The tables below show the number of times each pair of words occurs in consecutive positions in the Biological section of the Voynich manuscript.
As usual, the data provides lots of tantalizing patterns, but no definite conclusions. At least, the patterns strongly suggest that the text is actually natural language, and not random garbage.
One obvious pattern in the table is that words with similar structure seem to have similar neighbor distributions.
Also, there are some words that are unexpectedly common at the end of lines (just before the "//") or at the beginning (after "//"). Other words seem to avoid those positions. I suspect this effect is due to the fact that many end-of-lines are also end-of-paragraph, and hence end-of-sentence. Unfortunately, many paragraph breaks seem to have been omitted in the Currier and FSG transcripts, so this data is particularly noisy.
Guesses, anyone?
The counts were obtained from the entire Biological section of the VMs (f75r--f84v), which is in Currier's "Language B". The version used was a mechanical stroke-level "consensus" of the Currier and FSG transcriptions.

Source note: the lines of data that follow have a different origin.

(** The first pass on an axis whose ratio is at most 2. *)
Lemma fine_axis_first_pass (b : nat) (s_b : Q) (p_b : Z) :
  nth_error (Config.spacings cfg) b = Some s_b ->
  nth_error (Config.patch_size cfg) b = Some p_b ->
  (s_b / m0 <= 2)%Q ->
  nth_error (kernel_at (initial cfg)) b = Some 3
  /\ nth_error (stride_at (initial cfg)) b = Some (if 8 <=? p_b then 2 else 1).
Proof.
  intros Hs Hp Hr.
  assert (Hratio_b : nth_error (ratios_at (initial cfg)) b = Some (s_b / m0)%Q).
  { rewrite (ratios_at_nth (initial cfg) b s_b Hs). simpl.
    now rewrite (min_of_returned _ _ Hmin). }
  assert (Hsize : nth_error (sizes (initial cfg)) b = Some (inject_Z p_b)).
  { simpl. now rewrite nth_error_map, Hp. }
  split.
  - unfold kernel_at. rewrite (kernel_of_nth _ _ _ Hratio_b).
    now rewrite (Qle_bool_true _ _ Hr).
  - unfold stride_at. rewrite (stride_of_nth _ _ _ _ _ Hratio_b Hsize).
    rewrite (Qle_bool_true _ _ Hr). simpl.
    destruct (8 <=? p_b) eqn:E.
    + apply Z.leb_le in E. rewrite Zle_Qle in E.
      change (inject_Z 8) with 8%Q in E.
      now rewrite (Qle_bool_true _ _ E).
    + apply Z.leb_gt in E. rewrite Zlt_Qlt in E.
      change (inject_Z 8) with 8%Q in E.
      now rewrite (Qle_bool_false _ _ E).
Qed.

End CoarseAxis.





(** ** Errors and edge cases of [get_unet_params] *)



(** X2: with an empty spacing vector nothing is evaluated inside the
    comprehensions ([min] is not called), the loop breaks at once, and
    the call returns the one-stage plan of two empty vectors, whatever
    the patch size is. *)
Theorem empty_spacings_plan (fuel : nat) (cfg : Config.config) :
  (1 <= fuel)%nat ->
  Config.spacings cfg = [] ->
  get_unet_params fuel cfg =
  Some (Returns {| ret_in_channels := Config.in_channels cfg;
                   ret_n_class := Config.n_class cfg;
                   ret_kernels := [[]];
                   ret_strides := [[]];
                   ret_patch_size := Config.patch_size cfg |}).
Proof.
  intros Hfuel Hsp.
  destruct fuel as [|fuel]; [lia|].
  assert (Hbody : loop_body (initial cfg) = Returns (inl (AllStridesOne, initial cfg))).
  { unfold loop_body, spacing_ratio. simpl. rewrite Hsp. reflexivity. }
  rewrite (get_unet_params_of_loop (S fuel) cfg AllStridesOne (initial cfg))
    by (simpl; now rewrite Hbody).
  simpl. rewrite Hsp. reflexivity.
Qed.

Lemma empty_spacings_plan_witness :
  (1 <= 1)%nat
  /\ Config.spacings cfg_no_spacing = []
  /\ get_unet_params 1 cfg_no_spacing =
     Some (Returns {| ret_in_channels := 1;
                      ret_n_class := 2;
                      ret_kernels := [[]];
                      ret_strides := [[]];
                      ret_patch_size := [64; 64] |}).
Proof.
  split; [lia|]. split; [reflexivity|].
  apply (empty_spacings_plan 1 cfg_no_spacing); [lia | reflexivity].
Defined.

(** After a pass both working vectors are as long as the shorter of the
    two was: [zip] stops at the shorter one. *)
Lemma next_lengths_min (st : locals) :
  length (spacings (next st)) = Nat.min (length (spacings st)) (length (sizes st))
  /\ length (sizes (next st)) = Nat.min (length (spacings st)) (length (sizes st)).
Proof.
  simpl. rewrite !length_map, !length_combine, stride_at_length. lia.
Qed.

The text had 7054 words, including end-of-line marks "//" and end-of-paragraph marks "=". Words with invalid characters, and words that were transcribed differently by Currier and Friedman, were mapped to the special word "???".
The text was encoded with an ad-hoc stroke-level encoding (yes, ANOTHER one), with identification of some easily confused letters and ignoring differences which (I beleive) are just calligraphic variations.
The encoding is basically the Frogguy alphabet, with the following changes:
Frogguy 9 2 4 x a s e e' t iiiv iiv iv
----------- ---- ---- ---- ---- ---- ---- ---- ---- ---- ---- ---- ----
This table a r q e a z c z c m m n
Frogguy ig ir qp lp dj fj eQPt eLPt eDJt eFJt cg &
----------- ---- ---- ---- ---- ---- ---- ---- ---- ---- ---- ---- ----
This table k w H H P P cHc cHc cPc cPc cj ig
Here is the rough correspondence between my encoding and the original FSG encoding:
Table FSG
----- ---
8 8
H H, D
P P, F
a A, G, CI
am AM, AIN, CIIIL
an AN, CM
ar AR, CIR
aw AIR, CIIR
c C
cHc HZ, DZ
cPc PZ, FZ
ca CA, CG, CCI, TI
cc T, CC
cj 6
e E
i I
ig 7
iu L
k K
m M
n N
o O
q 4
r R
w IR
z 2
za 2A, 2G, 2CI, SI
zc S, 2C
Since the correspondence is (on purpose) ambiguous, I cannot easily map the table back to the FSG encoding.
The whole word-pair frequency table would be huge (about 850 by 850), but quite sparse (less than 7000 non-zero entries). To keep the output small but readable, I partitioned the vocabulary into a small set of frequently occuring key words, and a large set of non-keys.
The word-pair frequency table was then split into four sections: key × key, key × non-key, non-key × key, and non-key × non-key. Only the first three sections were computed and printed; the first has about 25 × 25 entries, and the other two have about 25 × 830 entries.
Here is the list of key words used for this run:
// qoe zcccHca oHam
zcc8a eccc8a zccca oHar
ccc8a oHcc8a cccca qoHan
oe zccc8a zam qoHam
oHc8a ccca 8am qoHar
qoHcc8a zcca 8ar qoHcca
qoHc8a cccHca 8ae oHcca
qoHa zccHca oHae or
qoHae ccccHca
To build the tables, I used the following Unix commands:
cat infile.wds \
| gawk \
' BEGIN { want = "="; } \
/./ { print want, $0; want = $0; next; } \
' \
| count-diword-freqs \
-v rows=nonkeys.dic \
-v cols=keys.dic \
The file infile.wds contains the input text, one word per line.
The command count-diword-freqs is another gawk script that counts the occurrences of each pair, and prints the formatted table to stdout.
The auxiliary files keys.dic and non-keys.dic contain the two word sets, one word per line.
97-08-08: Computed the tables and created these HTML pages.
97-12-10: Reorganized the HTML text, moving each table to a separate file. No substantial changes.